Malian journalist Seydou Oumar Traoré on May 26 was arrested for criticizing Guinea’s transitional president, Gen. Mamady Doumbouya, marking a continuing trend of jailing Malian critics of regional juntas.
Traoré, who had just returned from an official mission to Kidal as part of the Malian Minister of Defense’s delegation, claimed in a viral social media video that Doumbouya had “betrayed the Alliance of Sahel States (AES) by collaborating with Western countries to host terrorist bases on Guinean soil.”
Traoré’s trial is scheduled to begin July 10, according to West Africa Democracy Radio. He has apologized to Doumbouya.
His detention marked the second such arrest in Mali since November 2024, when government officials charged political activist Issa Kaou N’Djim, a then-vice president of Mali’s interim parliament, with “subversive remarks” about Burkina Faso’s junta leader, Capt. Ibrahim Traoré, according to the International Freedom of Expression Exchange (IFEX).
In late December 2024, N’Djim was sentenced to two years in prison for defaming a foreign head of state. Analysts said that N’Djim’s case underscored concerns over freedom of expression in Mali, as the conviction of a prominent opposition figure could discourage public discourse and opposition.
Burkina Faso’s media regulator, the Conseil Superieur de la Communication, complained that Malian private television station Joliba TV, which hosted N’Djim, had shamed the Burkinabe government by discrediting a declaration that it had thwarted a coup attempt. Mali’s media regulator, the Higher Authority for Communication, then suspended the station’s license for six months, according to the Media Federation for West Africa.
Critics of Mali’s ruling junta, led by Gen. Assimi Goïta, also face repercussions.
On May 8, two political opposition leaders, Abba Alhassane, secretary-general of the opposition Convergence for the Development of Mali party, and El Bachir Thiam, a leader of the Change party, went missing, IFEX reported. They had participated in May 3 protests in Bamako over the military’s plan to remain in power without holding elections.

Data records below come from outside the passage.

(** what the comparison makes of an ordinary stream.  Of packets numbered
    [s, s + 1, ..., s + n] in order, all are delivered in order except the second, which
    equals the expected number and is ignored as a duplicate.  And a late packet does
    not release the packet parked behind it: after it is delivered the later one is
    still held. *)
Theorem stream_in_order (d c : Z) (p0 p1 : RtpPacket.t) (pkts : list RtpPacket.t) :
  Forall RtpPacket.wf (p0 :: p1 :: pkts) -> consecutive (RtpPacket.seq_of p0) (p0 :: p1 :: pkts) ->
  RtpPacket.seq_of p0 + 1 + Z.of_nat (length pkts) < 65536 ->
  (exists k', pushes (new_FastJitterBuffer d c) (p0 :: p1 :: pkts) = Ok (k', p0 :: pkts) /\ held k' = []) /\
  (forall k, wf k -> has_received_first_packet_ k = true -> packet_buffer_ k = [] ->
     next_expected_seq_ k + 1 = RtpPacket.seq_of p0 ->
     exists k', pushes k [p1; p0] = Ok (k', [p0]) /\ held k' = [p1]).
Proof.
  intros Hall (_ & Hs1 & Hc) Hlt. apply Forall_cons in Hall as [Hp0 Hall].
  apply Forall_cons in Hall as [Hp1 Hall]. pose proof (RtpPacket.seq_of_range p0 Hp0) as Hr.
  rewrite u16_small in Hs1 by lia. rewrite (u16_small (RtpPacket.seq_of p0 + 1)) in Hc by lia. split.
  - cbn [pushes]. unfold PushRtpPacket at 1. cbn [negb new_FastJitterBuffer has_received_first_packet_].
    rewrite RtpPacket.GetSeq_wf by done. cbn [rbind]. rewrite u16_small by lia.
    set (k1 := mk _ _ _ _ _ _). unfold PushRtpPacket. cbn [negb].
    rewrite RtpPacket.GetSeq_wf by done. cbn [rbind k1 has_received_first_packet_ negb next_expected_seq_].
    unfold RtpPub.CompareSeq. rewrite Hs1, Z.eqb_refl. cbn [rbind].
    destruct (pushes_next k1 pkts) as (k' & Hk & Hb); try done; cbn [k1 next_expected_seq_] in *.
    + split; cbn; [lia|constructor..].
    + destruct pkts as [|p2 pkts]; [done|]. cbn [length] in Hlt. by rewrite u16_small in Hc by lia.
    + fold k1. rewrite Hk. cbn [rbind app]. exists k'. unfold held. by rewrite Hb.
  - intros k Hwf Hf Hb Hn. cbn [pushes].
    destruct (Push_ok k p1 Hwf Hp1 Hf) as (k1 & c1 & -> & Hwf1 & Hf1 & H1). cbn [rbind].
    cbv zeta in H1. unfold RtpPub.CompareSeq, RtpPub.MAX_GAP in H1.
    rewrite (proj2 (Z.eqb_neq _ _)), (proj2 (Z.eqb_neq _ (_ + 1))), (proj2 (Z.ltb_ge _ _)), (proj2 (Z.ltb_ge _ _)) in H1 by lia.
    destruct H1 as (-> & Hn1 & Hb1). rewrite Hb in Hb1. cbn in Hb1.
    destruct (Push_ok k1 p0 Hwf1 Hp0 Hf1) as (k2 & c2 & -> & _ & _ & H2). cbn [rbind].
    cbv zeta in H2. unfold RtpPub.CompareSeq in H2. rewrite Hn1 in H2.
    rewrite (proj2 (Z.eqb_neq _ _)), (proj2 (Z.eqb_eq _ (_ + 1))) in H2 by lia.
    destruct H2 as (out & -> & Hperm & Hco & _). unfold held in Hperm at 2. rewrite Hb1 in Hperm. cbn in Hperm.
    assert (out = []) as ->.
    { destruct out as [|p out]; [done|]. destruct Hco as [Hco _]. rewrite u16_small in Hco by lia.
      assert (Hin : p ∈ [p1]) by (rewrite <- Hperm; left). apply list_elem_of_singleton in Hin as ->. lia. }
    exists k2. split; [done|]. by apply Permutation_singleton_r in Hperm.
Qed.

Colleagues of Alhassane told Human Rights Watch (HRW) that masked gunmen claiming to be gendarmes arrested him at his Bamako home and took him away in an unmarked car. Unidentified men took Thiam off the streets in Katiu, a town about 15 kilometers from Bamako.
Abdoul Karim Traoré, youth president of the Convergence for the Development of Mali, also attended the May 3 protest. He witnessed Alhassane’s abduction, publicly denounced it and went missing in Bamako on May 11. A Malian security source told Radio France International (RFI) that state security forces were holding him. Pro-democracy leaders said they were staying quiet or hiding to avoid being detained.

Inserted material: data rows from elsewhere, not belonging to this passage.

(* ===== verification/RtpRecvSession.v ===== *)
(** [webrtc_room/rtp_recv_session.cpp] and [.hpp]: the receiving side of one stream.
    Packets, direct or recovered from RTX, pass the sequence check, the jitter
    estimate and the NACK generator; receiver reports go out on a timer. *)
From S2P Require Import Prelude ByteStream RtpPub StdMap RtpPacket RtcpReports RtcpFeedback Nack RtpSession.
Import RtpPub ByteStream.

Module RtpRecvSession.

Definition kVideoRtcpRRInterval : Z := 400.
Definition kAudioRtcpRRInterval : Z := 2000.

(** [lost_percent_], a quotient that is never read, is left out; [ntp_], which the code
    leaves uninitialised, is read only after a sender report set it. *)
Record t := mk {
  base : RtpSession.t;
  nack_generator_ : option Nack.t;
  last_send_rtcp_rr_ : Z;
  sr_ssrc_ : Z; ntp_ : TimeEx.NTP_TIMESTAMP; rtp_timestamp_ : Z; sr_local_ms_ : Z;
  pkt_count_ : Z; bytes_count_ : Z; last_sr_ms_ : Z; lsr_ : Z;
  expect_recv_ : Z; last_recv_ : Z; total_lost_ : Z; frac_lost_ : Z;
  recv_statics_ : StreamStatics.t; timer_running_ : bool
}.

Definition new_RtpRecvSession (param : RtpSessionParam.t) : t :=
  mk (RtpSession.new_RtpSession param)
     (if RtpSessionParam.use_nack_ param then Some Nack.new_NackGenerator else None)
     (-1) 0 (TimeEx.mk 0 0) 0 0 0 0 0 0 0 0 0 0 StreamStatics.new_StreamStatics true.

Definition param_ (k : t) : RtpSessionParam.t := RtpSession.param_ (base k).

Definition with_base (k : t) (b : RtpSession.t) : t :=
  mk b (nack_generator_ k) (last_send_rtcp_rr_ k) (sr_ssrc_ k) (ntp_ k) (rtp_timestamp_ k) (sr_local_ms_ k)
     (pkt_count_ k) (bytes_count_ k) (last_sr_ms_ k) (lsr_ k) (expect_recv_ k) (last_recv_ k)
     (total_lost_ k) (frac_lost_ k) (recv_statics_ k) (timer_running_ k).
Definition with_nack (k : t) (n : option Nack.t) : t :=
  mk (base k) n (last_send_rtcp_rr_ k) (sr_ssrc_ k) (ntp_ k) (rtp_timestamp_ k) (sr_local_ms_ k)
     (pkt_count_ k) (bytes_count_ k) (last_sr_ms_ k) (lsr_ k) (expect_recv_ k) (last_recv_ k)
     (total_lost_ k) (frac_lost_ k) (recv_statics_ k) (timer_running_ k).
Definition with_statics (k : t) (s : StreamStatics.t) : t :=
  mk (base k) (nack_generator_ k) (last_send_rtcp_rr_ k) (sr_ssrc_ k) (ntp_ k) (rtp_timestamp_ k) (sr_local_ms_ k)
     (pkt_count_ k) (bytes_count_ k) (last_sr_ms_ k) (lsr_ k) (expect_recv_ k) (last_recv_ k)
     (total_lost_ k) (frac_lost_ k) s (timer_running_ k).
Definition with_losses (k : t) (expect last total frac : Z) : t :=
  mk (base k) (nack_generator_ k) (last_send_rtcp_rr_ k) (sr_ssrc_ k) (ntp_ k) (rtp_timestamp_ k) (sr_local_ms_ k)
     (pkt_count_ k) (bytes_count_ k) (last_sr_ms_ k) (lsr_ k) expect last
     total frac (recv_statics_ k) (timer_running_ k).
Definition with_last_rr (k : t) (ms : Z) : t :=
  mk (base k) (nack_generator_ k) ms (sr_ssrc_ k) (ntp_ k) (rtp_timestamp_ k) (sr_local_ms_ k)
     (pkt_count_ k) (bytes_count_ k) (last_sr_ms_ k) (lsr_ k) (expect_recv_ k) (last_recv_ k)
     (total_lost_ k) (frac_lost_ k) (recv_statics_ k) (timer_running_ k).

(** [GenerateJitter], on the fields of the base class. *)
Definition GenerateJitter (b : RtpSession.t) (rtp_timestamp recv_pkt_ms : Z) : res RtpSession.t :=
  let clock_rate := RtpSessionParam.clock_rate_ (RtpSession.param_ b) in
  if clock_rate <=? 0 then Throw "clock rate is invalid" else
  if (RtpSession.last_pkt_ms_ b =? 0) || (RtpSession.last_rtp_ts_ b =? 0) then Ok b else
  let receive_diff_ms := recv_pkt_ms - RtpSession.last_pkt_ms_ b in
  let receive_diff_rtp := u32 (Z.quot (receive_diff_ms * clock_rate) 1000) in
  let time_diff_samples := Z.abs (receive_diff_rtp - (rtp_timestamp - RtpSession.last_rtp_ts_ b)) in
  if time_diff_samples <? 450000 then
    let jitter_diff_q4 := i32 (u32 (i32 (Z.shiftl time_diff_samples 4) - RtpSession.jitter_q4_ b)) in
    let q4 := u32 (RtpSession.jitter_q4_ b + Z.shiftr (jitter_diff_q4 + 8) 4) in
    Ok (RtpSession.with_jitter b q4 (Z.shiftr q4 4))
  else Ok b.

Definition ReceiveRtpPacket (k : t) (rtp_pkt : RtpPacket.t) : t * res bool :=
  do! (k, seq) := (k, RtpPacket.GetSeq rtp_pkt) in
  let ms := RtpPacket.local_ms rtp_pkt in
  if RtpSession.first_pkt_ (base k) then
    let k := with_base k (RtpSession.InitSeq (RtpSession.with_first (base k)) seq) in
    do! (k, ts) := (k, RtpPacket.GetTimestamp rtp_pkt) in
    (with_base k (RtpSession.with_max (base k) ts (u64 ms)), Ok true)
  else
    do! (k, upd) := (k, RtpSession.UpdateSeq (base k) rtp_pkt) in
    let '(b, ok) := upd in
    let k := with_base k b in
    if negb ok then (k, Ok false) else
    do! (k, ts) := (k, RtpPacket.GetTimestamp rtp_pkt) in
    do! (k, b) := (k, GenerateJitter (base k) ts ms) in
    let k := with_base k (RtpSession.with_last b ms ts) in
    let k := with_statics k (StreamStatics.Update (recv_statics_ k) (Z.of_nat (RtpPacket.data_len rtp_pkt)) ms) in
    if RtpSessionParam.use_nack_ (param_ k) then
      match nack_generator_ k with
      | None => (k, Undef NullDeref)
      | Some n =>
          do! (k, n) := (k, Nack.UpdateNackList n rtp_pkt) in
          (with_nack k (Some n), Ok true)
      end
    else (k, Ok true).

(** [ReceiveRtxPacket]: the session, the packet as the caller then holds it, the
    out-parameter [repeat], and the result.  The body runs inside a [try]. *)
Definition ReceiveRtxPacket (k : t) (rtp_pkt : RtpPacket.t) (repeat : bool) : t * RtpPacket.t * bool * res bool :=
  if (RtpPacket.payload_len rtp_pkt =? 0)%nat then (k, rtp_pkt, repeat, Ok true) else
  match RtpPacket.RtxDemux rtp_pkt (RtpSessionParam.ssrc_ (param_ k)) (RtpSessionParam.payload_type_ (param_ k)) with
  | Undef u => (k, rtp_pkt, false, Undef u)
  | Throw _ => (k, rtp_pkt, false, Ok false)
  | Ok pkt =>
      match RtpPacket.GetSeq pkt with
      | Undef u => (k, pkt, false, Undef u)
      | Throw _ => (k, pkt, false, Ok false)
      | Ok seq =>
          let missing := match nack_generator_ k with Some n => Nack.IsInNackList n seq | None => true end in
          if negb missing then (k, pkt, true, Ok true) else
          match ReceiveRtpPacket k pkt with
          | (k, Ok true) => (k, pkt, false, Ok true)
          | (k, Ok false) => (k, pkt, false, Ok false)
          | (k, Throw _) => (k, pkt, false, Ok false)
          | (k, Undef u) => (k, pkt, false, Undef u)
          end
      end
  end.

(** [std::round] of a quotient: to nearest, halves away from zero.  The code divides two
    integers in [double]; below 2^52 the rounding of that division does not reach the
    nearest half, so the result is the same. *)
Definition round_div (n d : Z) : Z :=
  if 0 <=? n then (2 * n + d) / (2 * d) else - ((2 * - n + d) / (2 * d)).

Definition GetLostStatics (k : t) : t :=
  let expected := RtpSession.GetExpectedPackets (base k) in
  let recv_count := StreamStatics.GetCount (recv_statics_ k) in
  let expected_interval := expected - expect_recv_ k in
  let recv_interval := recv_count - last_recv_ k in
  if last_recv_ k <=? 0 then with_losses k expected recv_count (total_lost_ k) (frac_lost_ k)
  else if (expected_interval <=? 0) || (recv_interval <=? 0)
  then with_losses k expected recv_count (total_lost_ k) 0
  else with_losses k expected recv_count (total_lost_ k + (expected_interval - recv_interval))
         (round_div ((expected_interval - recv_interval) * 256) expected_interval).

“We are fighting with unequal weapons,” a former minister told RFI. “But that in no way alters our determination: for democracy, freedom, and respect for the law.”
Analysts say a return to democracy is unlikely to happen soon. In late April, a national consultation organized by the junta recommended that parties be dissolved and that it be made more difficult to form them. Mali’s National Transition Council on May 13 adopted a bill that abolishes multiparty politics across the country.

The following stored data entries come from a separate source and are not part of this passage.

(* ===== verification/TccServer.v ===== *)
(** [webrtc_room/tcc_server.cpp] and [.hpp]: the server side of transport-wide congestion
    control.  Arriving packets are collected in a feedback packet, which is sent when it
    is full, when a packet does not fit the batch, or on a timeout. *)
From S2P Require Import Prelude ByteStream RtpPub StdMap RtpPacket RtcpTcc.

Module TccServer.

Definition kFeedbackTimeoutMs : Z := 2000.

(** [tcc_fb_packet_] is allocated by the constructor and never released. *)
Record t := mk {
  cb_ : bool;
  tcc_fb_packet_ : RtcpTccFb.t;
  fb_pkt_count_ : Z; sender_ssrc_ : Z; media_ssrc_ : Z; tcc_extension_id_ : Z
}.

Definition with_fb (k : t) (f : RtcpTccFb.t) : t :=
  mk (cb_ k) f (fb_pkt_count_ k) (sender_ssrc_ k) (media_ssrc_ k) (tcc_extension_id_ k).

Definition ResetFeedbackPacket (k : t) : t :=
  let f := RtcpTccFb.Reset (tcc_fb_packet_ k) in
  let f := RtcpTccFb.SetSsrc f (sender_ssrc_ k) (media_ssrc_ k) in
  with_fb k (RtcpTccFb.SetFbPktCount f (fb_pkt_count_ k)).

Definition new_TccServer (cb : bool) : t :=
  ResetFeedbackPacket (mk cb RtcpTccFb.new_RtcpTccFbPacket 0 0 0 0).

Definition SetSenderSsrc (k : t) (ssrc : Z) : t :=
  mk (cb_ k) (RtcpTccFb.SetSsrc (tcc_fb_packet_ k) ssrc (media_ssrc_ k)) (fb_pkt_count_ k) ssrc
     (media_ssrc_ k) (tcc_extension_id_ k).
Definition SetTccExtensionId (k : t) (id : Z) : t :=
  mk (cb_ k) (tcc_fb_packet_ k) (fb_pkt_count_ k) (sender_ssrc_ k) (media_ssrc_ k) id.
Definition GetTccExtensionId (k : t) : Z := tcc_extension_id_ k.

(** [FlushFeedback]: the state, the datagrams given to [OnTransportSendRtcp], the result. *)
Definition FlushFeedback (k : t) : t * list (list Z) * res bool :=
  if (RtcpTccFb.PacketCount (tcc_fb_packet_ k) =? 0)%nat then (ResetFeedbackPacket k, [], Ok false) else
  if negb (cb_ k) then (ResetFeedbackPacket k, [], Ok false) else
  let f := RtcpTccFb.SetSsrc (tcc_fb_packet_ k) (sender_ssrc_ k) (media_ssrc_ k) in
  let f := RtcpTccFb.SetFbPktCount f (fb_pkt_count_ k) in
  let k := mk (cb_ k) f (u8 (fb_pkt_count_ k + 1)) (sender_ssrc_ k) (media_ssrc_ k) (tcc_extension_id_ k) in
  match RtcpTccFb.Serial f (replicate 1500 0) with
  | Ok (Some (buffer, len)) => (ResetFeedbackPacket k, [take len buffer], Ok true)
  | Ok None => (ResetFeedbackPacket k, [], Ok false)
  | Throw m => (k, [], Throw m)
  | Undef u => (k, [], Undef u)
  end.

Definition ResolvePacketTimeMs (rtp_packet : RtpPacket.t) (now_ms : Z) : Z :=
  if RtpPacket.local_ms rtp_packet <=? 0 then now_ms else RtpPacket.local_ms rtp_packet.

(** [InsertRtpPacket] behind the reading of the packet: one wide sequence number. *)
Definition insert_wide_seq (k : t) (wide_seq now_ms : Z) : t * list (list Z) * res Z :=
  let '(f, r) := RtcpTccFb.InsertPacket (tcc_fb_packet_ k) wide_seq now_ms in
  let k := with_fb k f in
  if negb (r =? 0) then
    match FlushFeedback k with
    | (k, sent, Ok _) =>
        let k := ResetFeedbackPacket k in
        let '(f, _) := RtcpTccFb.InsertPacket (tcc_fb_packet_ k) wide_seq now_ms in
        (with_fb k f, sent, Ok 0)
    | (k, sent, Throw m) => (k, sent, Throw m)
    | (k, sent, Undef u) => (k, sent, Undef u)
    end
  else if RtcpTccFb.IsFullRtcp (tcc_fb_packet_ k) then
    match FlushFeedback k with
    | (k, sent, Ok _) => (k, sent, Ok 0)
    | (k, sent, Throw m) => (k, sent, Throw m)
    | (k, sent, Undef u) => (k, sent, Undef u)
    end
  else (k, [], Ok 0).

“The new law officially bans opposition political meetings, speeches, and organizations,” wrote Lewis Mudge, HRW’s Central Africa director. “The action unfortunately came as no surprise given the ruling military junta’s recent attacks on the political opposition.”
Multiparty politics and freedoms of expression and association were enshrined in Mali’s Constitution of 1992, the year Mali transitioned to a democratic multiparty system. Goïta’s junta had stated it would return to democracy by March 2024.
By enacting the new law, the junta “signed the death certificate of political pluralism in Mali,” former Justice Minister Mamadou Ismaïla Konaté said in reports by France 24 and other outlets. Konaté said the move was “an attempt to systematically demolish political countervailing powers” in Mali.
Goïta’s junta has permanently banned France 24 and RFI, and the junta has suspended French television channel TV5 Monde over its reporting of the May 3 protests, Al-Ahram Online reported. The length of the suspension was unclear. The junta also suspended TV5 Monde for three months in 2024.